Assistant Professor of Biochemistry at the University of Utah
Art and science have always overlapped; early scientists used illustrations to depict what they saw under the microscope. Janet Iwasa of the University of Utah is trying to re-establish this link to make thorny scientific data and models approachable to the common eye. Iwasa offers her brief but spectacular take on how 3D animation can make molecular science more accessible.
JUDY WOODRUFF: And now to another in our Brief But Spectacular series.
Tonight, we hear from Janet Iwasa, an assistant professor of biochemistry at the University of Utah, who is trying to increase the public's understanding of science at a molecular level using computer animation.
JANET IWASA, Assistant Professor of Biochemistry, University of Utah: I was in a lab that studied the actin cytoskeleton.
So, this is looking at the way cells crawl. And we were right next door to a lab that studied how proteins move along microtubules, so this is considered kind of the highway of the cell.

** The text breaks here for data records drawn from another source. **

(** * blacksheepwall: the task pool, the result gatherer and the result order

    A shallow embedding of [bsw.Result]/[bsw.Results] (package [bsw]) and of
    the concurrent core of [main] (package [main], blacksheepwall.go): the
    pool of goroutines that run tasks, the goroutine that ingests their
    results into [resMap], the shutdown handshake over [tracker], and the
    final sort of the materialised slice; then of the list of addresses
    that [main] works on ([linesToIPList], [increaseIP]) and of
    [output]. *)

From Stdlib Require Import ZArith Lia Ascii String.
From stdpp Require Import gmap strings list sorting.

Local Open Scope Z_scope.
#[local] Set Warnings "-clear-no-such-hyp".

(* ===================================================================== *)
(** * Part I: definitions *)
(* ===================================================================== *)

(** ** Standard-library interfaces used by the code *)

(** The four bytes of [net.IP.To4()], most significant first. *)
Record IPv4 := mkIPv4 { b0 : Byte.byte; b1 : Byte.byte; b2 : Byte.byte; b3 : Byte.byte }.

(** [net.ParseIP(s).To4()]: the 4-byte form of the address written in [s],
    or [None] where Go returns a nil slice.  The parser itself belongs to
    Go's standard library; the development is parametric in it. *)
Class Net := { ParseIP_To4 : string → option IPv4 }.

Definition byte_to_Z (b : Byte.byte) : Z := Z.of_N (Byte.to_N b).

(** [binary.BigEndian.Uint32]:
    [uint32(b[3]) | uint32(b[2])<<8 | uint32(b[1])<<16 | uint32(b[0])<<24]. *)
Definition BigEndian_Uint32 (a : IPv4) : Z :=
  Z.lor (Z.lor (Z.lor (byte_to_Z (b3 a))
                      (Z.shiftl (byte_to_Z (b2 a)) 8))
               (Z.shiftl (byte_to_Z (b1 a)) 16))
        (Z.shiftl (byte_to_Z (b0 a)) 24).

(** ** Package bsw: results *)

Module bsw.

(** [type Result struct { Source, IP, Hostname string }] *)
Record Result := mkResult { Source : string; IP : string; Hostname : string }.

#[global] Instance Result_eq_dec : EqDecision Result.
Proof. solve_decision. Defined.

#[global] Instance Result_countable : Countable Result.
Proof.
  refine (inj_countable' (λ r, (Source r, IP r, Hostname r))
                         (λ t, mkResult t.1.1 t.1.2 t.2) _).
  by intros [].
Defined.

(** [type Results []Result] *)
Abbreviation Results := (list Result).

Definition Len (r : Results) : nat := length r.

(** [r[i], r[j] = r[j], r[i]]; [None] is the index-out-of-range panic. *)
Definition Swap (r : Results) (i j : nat) : option Results :=
  ri ← r !! i; rj ← r !! j; Some (<[j:=ri]> (<[i:=rj]> r)).

Section less.
Context `{!Net}.

(** The body of [Less] on the two entries it reads. *)
Definition less_entries (ri rj : Result) : bool :=
  let first := ParseIP_To4 (IP ri) in
  let second := ParseIP_To4 (IP rj) in
  match first with
  | None => true
  | Some f =>
      match second with
      | None => false
      | Some s => BigEndian_Uint32 f <? BigEndian_Uint32 s
      end
  end.

(** [func (r Results) Less(i, j int) bool]; [None] is the
    index-out-of-range panic of [r[i]] or [r[j]]. *)
Definition Less (r : Results) (i j : nat) : option bool :=
  ri ← r !! i; rj ← r !! j; Some (less_entries ri rj).
End less.

End bsw.

Export bsw.

(** ** Package sort (standard library): [sort.Sort]

    [sort.Sort] reaches the data only through [Len], [Less] and [Swap].
    The model follows the library's pattern-defeating quicksort (Go 1.19
    and later) function by function.  The indices, which the library
    holds in [int] and never lets go below zero where it uses them, are
    natural numbers; a loop or a recursion whose number of turns is not
    a structural argument takes a [fuel] and yields [None] should it run
    out, as [Less] and [Swap] do out of range. *)
Module sort.
#[local] Open Scope nat_scope.

(** [type sortedHint int] *)
Inductive sortedHint := unknownHint | increasingHint | decreasingHint.

#[global] Instance sortedHint_eq_dec : EqDecision sortedHint.
Proof. solve_decision. Defined.

(** [bits.Len(uint(n))]: the number of bits of [n]. *)
Definition bits_Len (n : nat) : nat :=
  match n with
  | O => 0
  | _ => S (Nat.log2 n)
  end.

(** [func (r *xorshift) Next() uint64]: the new state, which is also the
    value returned.  [breakPatterns] reduces it to an index of its range,
    whatever it is. *)
Definition xorshift_Next (r : Z) : Z :=
  let r := Z.lxor r (Z.shiftl r 13 mod 2 ^ 64) in
  let r := Z.lxor r (Z.shiftr r 7) in
  let r := Z.lxor r (Z.shiftl r 17 mod 2 ^ 64) in
  r.

(** [func nextPowerOfTwo(length int) uint] *)
Definition nextPowerOfTwo (length : nat) : Z :=
  Z.shiftl 1 (Z.of_nat (bits_Len length)).

Section sort.
Context `{!Net}.

(** The inner loop of [insertionSort], started at [j]:
    [for ; j > a && data.Less(j, j-1); j-- { data.Swap(j, j-1) }]. *)
Fixpoint insertion_inner (data : Results) (a j : nat) : option Results :=
  match j with
  | O => Some data
  | S j' =>
      if decide (a < j) then
        lt ← Less data j j';
        if lt : bool then data' ← Swap data j j'; insertion_inner data' a j'
        else Some data
      else Some data
  end.

(** The outer loop at [i] with [n] iterations left ([n = b - i]). *)
Fixpoint insertion_outer (data : Results) (a i n : nat) : option Results :=
  match n with
  | O => Some data
  | S n' => data' ← insertion_inner data a i; insertion_outer data' a (S i) n'
  end.

(** [func insertionSort(data Interface, a, b int)] *)
Definition insertionSort (data : Results) (a b : nat) : option Results :=
  insertion_outer data a (S a) (b - S a).

(** The loop of [siftDown] at [root]; it runs at most [fuel] times. *)
Fixpoint siftDown_loop (fuel : nat) (data : Results) (root hi first : nat)
  : option Results :=
  match fuel with
  | O => None
  | S fuel =>
      let child := 2 * root + 1 in
      if decide (hi ≤ child) then Some data
      else
        right ← (if decide (child + 1 < hi)
                 then Less data (first + child) (first + child + 1)
                 else Some false);
        let child := if right : bool then child + 1 else child in
        lt ← Less data (first + root) (first + child);
        if lt : bool then
          data' ← Swap data (first + root) (first + child);
          siftDown_loop fuel data' child hi first
        else Some data
  end.

(** [func siftDown(data Interface, lo, hi, first int)] *)
Definition siftDown (data : Results) (lo hi first : nat) : option Results :=
  siftDown_loop (S hi) data lo hi first.

(** [for i := (hi - 1) / 2; i >= 0; i-- { siftDown(data, i, hi, first) }],
    with [i = n - 1] next. *)
Fixpoint heap_build (data : Results) (n hi first : nat) : option Results :=
  match n with
  | O => Some data
  | S i => data' ← siftDown data i hi first; heap_build data' i hi first
  end.

(** [for i := hi - 1; i >= 0; i-- { data.Swap(first, first+i);
    siftDown(data, lo, i, first) }], with [i = n - 1] next. *)
Fixpoint heap_pop (data : Results) (n first : nat) : option Results :=
  match n with
  | O => Some data
  | S i =>
      data' ← Swap data first (first + i);
      data'' ← siftDown data' 0 i first;
      heap_pop data'' i first
  end.

(** [func heapSort(data Interface, a, b int)] *)
Definition heapSort (data : Results) (a b : nat) : option Results :=
  let first := a in
  let hi := b - a in
  data' ← heap_build data ((hi - 1) / 2 + 1) hi first;
  heap_pop data' hi first.

(** [for i <= j && test(i) { i++ }] and [for i <= j && test(j) { j-- }] *)
Fixpoint scan_up (fuel : nat) (test : nat → option bool) (i j : nat) : option nat :=
  match fuel with
  | O => None
  | S fuel =>
      if decide (i ≤ j) then
        t ← test i; if t : bool then scan_up fuel test (i + 1) j else Some i
      else Some i
  end.

Fixpoint scan_down (fuel : nat) (test : nat → option bool) (i j : nat) : option nat :=
  match fuel with
  | O => None
  | S fuel =>
      if decide (i ≤ j) then
        t ← test j; if t : bool then scan_down fuel test i (j - 1) else Some j
      else Some j
  end.

(** The loop shared by [partition] and [partitionEqual]:

      for {
        for i <= j && up(i) { i++ }
        for i <= j && down(j) { j-- }
        if i > j { break }
        data.Swap(i, j); i++; j--
      }

    with the tests [up] and [down] read on the current data. *)
Fixpoint partition_loop (fuel : nat) (up down : Results → nat → option bool)
    (data : Results) (i j : nat) : option (Results * nat * nat) :=
  match fuel with
  | O => None
  | S fuel =>
      i ← scan_up (S (S j - i)) (up data) i j;
      j ← scan_down (S (S j - i)) (down data) i j;
      if decide (j < i) then Some (data, i, j)
      else
        data' ← Swap data i j;
        partition_loop fuel up down data' (i + 1) (j - 1)
  end.

(** [func partition(data Interface, a, b, pivot int)
      (newpivot int, alreadyPartitioned bool)] *)
Definition partition (data : Results) (a b pivot : nat)
  : option (Results * nat * bool) :=
  let up d k := Less d k a in
  let down d k := negb <$> Less d k a in
  data ← Swap data a pivot;
  i ← scan_up (S (b - a)) (up data) (a + 1) (b - 1);
  j ← scan_down (S (b - a)) (down data) i (b - 1);
  if decide (j < i) then
    data ← Swap data j a; Some (data, j, true)
  else
    data ← Swap data i j;
    '(data, _, j) ← partition_loop (S (b - a)) up down data (i + 1) (j - 1);
    data ← Swap data j a;
    Some (data, j, false).

(** [func partitionEqual(data Interface, a, b, pivot int) (newpivot int)] *)
Definition partitionEqual (data : Results) (a b pivot : nat)
  : option (Results * nat) :=
  let up d k := negb <$> Less d a k in
  let down d k := Less d a k in
  data ← Swap data a pivot;
  '(data, i, _) ← partition_loop (S (b - a)) up down data (a + 1) (b - 1);
  Some (data, i).

(** [for i < b && !data.Less(i, i-1) { i++ }] *)
Fixpoint scan_ordered (fuel : nat) (data : Results) (i b : nat) : option nat :=
  match fuel with
  | O => None
  | S fuel =>
      if decide (i < b) then
        lt ← Less data i (i - 1);
        if lt : bool then Some i else scan_ordered fuel data (i + 1) b
      else Some i
  end.

(** [for j := ...; j >= 1; j-- { if !data.Less(j, j-1) { break };
    data.Swap(j, j-1) }] *)
Fixpoint shift_left (data : Results) (j : nat) : option Results :=
  match j with
  | O => Some data
  | S j' =>
      lt ← Less data j j';
      if lt : bool then data' ← Swap data j j'; shift_left data' j'
      else Some data
  end.

(** [for j := ...; j < b; j++ { if !data.Less(j, j-1) { break };
    data.Swap(j, j-1) }] *)
Fixpoint shift_right (fuel : nat) (data : Results) (j b : nat) : option Results :=
  match fuel with
  | O => None
  | S fuel =>
      if decide (j < b) then
        lt ← Less data j (j - 1);
        if lt : bool then data' ← Swap data j (j - 1); shift_right fuel data' (j + 1) b
        else Some data
      else Some data
  end.

(** The loop of [partialInsertionSort] with [steps] rounds left. *)
Fixpoint partial_loop (steps : nat) (data : Results) (i a b : nat)
  : option (Results * bool) :=
  match steps with
  | O => Some (data, false)
  | S steps =>
      i ← scan_ordered (S (b - i)) data i b;
      if decide (i = b) then Some (data, true)
      else if decide (b - a < 50) then Some (data, false)
      else
        data ← Swap data i (i - 1);
        data ← (if decide (2 ≤ i - a) then shift_left data (i - 1) else Some data);
        data ← (if decide (2 ≤ b - i) then shift_right (S (b - i)) data (i + 1) b
                else Some data);
        partial_loop steps data i a b
  end.

(** [func partialInsertionSort(data Interface, a, b int) bool], with
    [maxSteps = 5] and [shortestShifting = 50]. *)
Definition partialInsertionSort (data : Results) (a b : nat) : option (Results * bool) :=
  partial_loop 5 data (a + 1) a b.

(** The three swaps of [breakPatterns], [n] of them left, the next with
    [i = 3 - n]. *)
Fixpoint break_swaps (n : nat) (data : Results) (random modulus : Z)
    (idx a length : nat) : option Results :=
  match n with
  | O => Some data
  | S n' =>
      let random := xorshift_Next random in
      let other := Z.to_nat (Z.land random (modulus - 1)) in
      let other := if decide (length ≤ other) then other - length else other in
      data' ← Swap data (idx - 1 + (3 - n)) (a + other);
      break_swaps n' data' random modulus idx a length
  end.

(** [func breakPatterns(data Interface, a, b int)] *)
Definition breakPatterns (data : Results) (a b : nat) : option Results :=
  let length := b - a in
  if decide (8 ≤ length) then
    let random := Z.of_nat length in
    let modulus := nextPowerOfTwo length in
    let idx := a + (length / 4) * 2 - 1 in
    break_swaps 3 data random modulus idx a length
  else Some data.

(** [func order2(data Interface, a, b int, swaps *int) (int, int)] *)
Definition order2 (data : Results) (a b swaps : nat) : option (nat * nat * nat) :=
  lt ← Less data b a;
  if lt : bool then Some (b, a, S swaps) else Some (a, b, swaps).

(** [func median(data Interface, a, b, c int, swaps *int) int] *)
Definition median (data : Results) (a b c swaps : nat) : option (nat * nat) :=
  '(a, b, swaps) ← order2 data a b swaps;
  '(b, c, swaps) ← order2 data b c swaps;
  '(a, b, swaps) ← order2 data a b swaps;
  Some (b, swaps).

(** [func medianAdjacent(data Interface, a int, swaps *int) int] *)
Definition medianAdjacent (data : Results) (a swaps : nat) : option (nat * nat) :=
  median data (a - 1) a (a + 1) swaps.
(** *** Animation frames *)

(** A frame function called with [progress]: the closure after the call
    ([inertiaFrame] updates its velocity) and what the call did.  A double
    tap with no touch has [center] undefined: [_scale] throws on [center.x],
    after [_scaleZoomFactor]. *)
Definition runFrameFn (f : FrameFn) (progress : T) (st : State) : FrameFn * Outcome :=
  match f with
  | inertiaFrame inertiaFriction vx vy =>
      let vx := vx * inertiaFriction in
      let vy := vy * inertiaFriction in
      (inertiaFrame inertiaFriction vx vy,
       Done
         (if negb (truthy vx) && negb (truthy vy) then _stopAnimation st
          else
            let prevOffset := _offset st in
            let st := _addOffset {| x := vx; y := vy |} st in
            let st := set_offset (_sanitizeOffset (_offset st) st) st in
            if comparePoints prevOffset (_offset st) then _stopAnimation st
            else _update true st))
  | doubleTapFrame startZoomFactor zoomFactor center =>
      let target := startZoomFactor + progress * (zoomFactor - startZoomFactor) in
      (f,
       match center with
       | Some center => Done (_scaleTo target center st)
       | None => TypeError (snd (_scaleZoomFactor (target / _zoomFactor st) st))
       end)
  | scaleToFrame startZoomFactor diffZoomFactor startOffset diffOffset =>
      let px := x startOffset + x diffOffset * progress in
      let py := y startOffset + y diffOffset * progress in
      let st := set_zoomFactor (startZoomFactor + diffZoomFactor * progress) st in
      let st := set_offset {| x := px; y := py |} st in
      (f, Done (_update false st))
  | sanitizeOffsetFrame startOffset targetOffset =>
      let px := x startOffset + progress * (x targetOffset - x startOffset) in
      let py := y startOffset + progress * (y targetOffset - y startOffset) in
      let st := set_offset {| x := px; y := py |} st in
      (f, Done (_update false st))
  | zoomOutFrame startZoomFactor center =>
      let zoomFactor := 1 in
      let scaleFactor := startZoomFactor + progress * (zoomFactor - startZoomFactor) in
      (f, Done (_scaleTo scaleFactor center st))
  end.
Lemma AddCrate_consistent (fuel : nat) :
  ∀ crate_root st st',
    registry_consistent st →
    AddCrate fuel bs dt crate_root st = Ok st' →
    registry_consistent st'.
Proof.
  induction fuel as [|fuel IH]; intros crate_root st st' Hst Hrun; [done|].
  pose proof Hrun as Hinv.
  apply AddCrate_Ok_inv in Hinv
    as (ci & Hci & [[_ ->]|(Hunseen & _)]); [done|].
  destruct (AddCrate_new_record bs dt _ _ _ _ _ Hci Hunseen Hrun)
    as (main_target & st1 & st2 & _ & Hsys & Hloop & Hroot2 & ->).
  assert (info_index ci = None) as Hnone
    by (destruct Hst as (_ & _ & H3); by eapply H3).
  apply add_sysroot_if_new_consistent in Hsys;
    [|by apply registry_consistent_mark_seen].
  assert (registry_consistent st2) as (H1 & H2 & H3).
  { revert Hloop. apply (for_each_invariant registry_consistent); [|done].
    intros s x s' Hs. destruct (decide (x = crate_root)); [by intros [= <-]|].
    by apply IH. }
  split_and!; cbn.
  - intros k info h. rewrite lookup_alter_Some.
    intros [(<- & info' & Hk & ->)|[_ Hk]]; cbn.
    + intros [= <-]. eexists. rewrite lookup_app_r by done.
      rewrite Nat.sub_diag. cbn. split; [done|]. by cbn.
    + intros Hh. destruct (H1 k info h Hk Hh) as (c & Hc & ?).
      exists c. split; [by apply lookup_app_l_Some|done].
  - intros i c Hi Hgen. apply lookup_app_Some in Hi as [Hi|[Hge Hi]].
    + destruct (H2 i c Hi Hgen) as (info & Hinfo & Hidx).
      exists info. rewrite lookup_alter_ne; [done|]. intros Heq.
      rewrite <- Heq, Hroot2 in Hinfo. injection Hinfo as <-.
      cbn in Hidx. congruence.
    + apply list_lookup_singleton_Some in Hi as [Hi <-].
      assert (i = length (crate_list st2)) as -> by lia. clear Hgen.
      cbn [root crate_record]. eexists.
      rewrite lookup_alter_eq, Hroot2. by cbn.
  - intros k info. rewrite lookup_alter_Some.
    intros [(<- & info' & Hk & ->)|[_ Hk]]; cbn; [|by eapply H3].
    rewrite Hroot2 in Hk. by injection Hk as <-.
Qed.

Lemma for_each_reflects {S A} (P : S → Prop) (body : S → A → outcome S)
    (l : list A) :
  (∀ st x st', body st x = Ok st' → P st' → P st) →
  ∀ st st', for_each body st l = Ok st' → P st' → P st.
Proof.
  intros Hbody. induction l as [|x l IH]; intros st st'.
  - by intros [= <-].
  - cbn [for_each]. destruct (body st x) as [st1| |] eqn:Hx; [|done..].
    cbn [mbind outcome_bind]. intros Hl Hst'. eapply Hbody; [done|].
    by eapply IH.
Qed.

Lemma AddCrate_in_progress (fuel : nat) (k : SourceFile) :
  ∀ crate_root st st',
    AddCrate fuel bs dt crate_root st = Ok st' →
    in_progress k st' → in_progress k st.
Proof.
  induction fuel as [|fuel IH]; intros crate_root st st' Hrun; [done|].
  pose proof Hrun as Hinv.
  apply AddCrate_Ok_inv in Hinv
    as (ci & Hci & [[_ ->]|(Hunseen & _)]); [done|].
  destruct (AddCrate_new_record bs dt _ _ _ _ _ Hci Hunseen Hrun)
    as (main_target & st1 & st2 & _ & Hsys & Hloop & Hroot2 & ->).
  intros (info & Hk & Hseen & Hidx). cbn in Hk.
  apply lookup_alter_Some in Hk as [(_ & info' & _ & ->)|[Hne Hk]]; [done|].
  assert (in_progress k st2) as Hk2 by (by exists info).
  assert (in_progress k st1) as (info1 & Hk1 & Hseen1 & Hidx1).
  { revert Hloop Hk2. apply for_each_reflects.
    intros s x s'. destruct (decide (x = crate_root)); [by intros [= <-]|].
    apply IH. }
  rewrite (add_sysroot_if_new_lookup _ _ _ _ Hsys) in Hk1. cbn in Hk1.
  rewrite lookup_alter_ne in Hk1 by done. by exists info1.
Qed.
(** The pieces cut from position [i] onwards: they rebuild the rest of the
    text, the [k]-th one is the slice starting [k] sizes further, none is
    empty or longer than [size], and only the last can be shorter. *)
Lemma slice_all_from fuel i :
  len ≤ i + fuel * size →
  let cs := slice_all size content (range_from fuel i len size) in
  str_concat cs = str_drop i content
  ∧ ∀ k c, cs !! k = Some c →
      c = str_slice (i + k * size) (i + k * size + size) content
      ∧ 0 < String.length c ≤ size
      ∧ (k + 1 < length cs → String.length c = size).
Proof.
  subst len. revert i. induction fuel as [|fuel IH]; intros i Hfuel; simpl.
  - split; [|by intros k c; rewrite lookup_nil].
    symmetry; apply str_drop_all; lia.
  - destruct (Nat.ltb_spec i (String.length content)) as [Hi|Hi]; simpl.
    + destruct (IH (i + size)) as [Hcat Hpieces]; [lia|].
      split.
      * rewrite Hcat, <- str_drop_drop. unfold str_slice.
        replace (i + size - i) with size by lia. apply str_take_drop.
      * intros [|k] c Hk; simpl in Hk.
        -- injection Hk as <-. rewrite Nat.add_0_r.
           split; [done|]. rewrite str_slice_length. split; [lia|].
           intros Hlen.
           destruct (slice_all size content
                       (range_from fuel (i + size) (String.length content) size))
             as [|c' cs'] eqn:Hrest; [simpl in Hlen; lia|].
           destruct (Hpieces 0 c' eq_refl) as (-> & Hc' & _).
           rewrite str_slice_length in Hc'. lia.
        -- destruct (Hpieces k c Hk) as (-> & Hc & Hlast).
           split; [f_equal; lia|]. split; [done|].
           intros Hlen. apply Hlast. simpl in Hlen. lia.
    + split; [|by intros k c; rewrite lookup_nil].
      symmetry; apply str_drop_all; lia.
Qed.
End chunker_facts.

I never really got it, until I saw this 3-D animation that showed all of that detail. And so it made me think, why aren't we all doing this? We should all be animating the things that we study.
The traditional way for a scientist to visualize their hypothesis is using something called a model figure. And it's kind of like a stick drawing representation of cells and molecules where you have one protein that's a circle and then another protein that's a square, and then you draw an arrow to show these things come together.
Animation can take a lot of that information and really convey it in a way that's more dynamic and true to what we actually understand.
I had this incredible postdoctoral fellowship from the National Science Foundation. I basically said, I need to learn animation to do this. And so I wrote into the grant that I needed to go to Hollywood and learn the best animation software I could learn.
The things that a lot of cell biologists and molecular biologists study are basically smaller than the wavelength of light. The animation is a way to tell that story.
I think the kind of the depth of our understanding of HIV and how HIV works hasn't been communicated, partially because it's really hard to tell those kinds of stories.
We have a vast amount of information about how HIV works. Almost every single part of the HIV life cycle has been very clearly defined, but I think the problem is, all of this information is locked away in the way that scientists normally share data, which is in publications. And the publications are hard to read, but they are also generally not that accessible.
My idea is to use to use animation to basically take all of that data and to create this visual hypothesis of how we think HIV gets into cells and what it does inside cells and how it gets out. We just know so much. And I want to be able to tell that story.
Historically, art and science were not two things that were separate. A lot of really famous scientists, people who did early microscopy were actually artists, too. They had to be able to depict the things that they saw under the microscope or through a telescope on a piece of paper to actually do that communication and to show what they were seeing.
And we still do need to have these artistic skills and be able to convey our ideas visually in order to actually really do good science.
My name is Janet Iwasa, and this is my Brief But Spectacular take on molecular animation.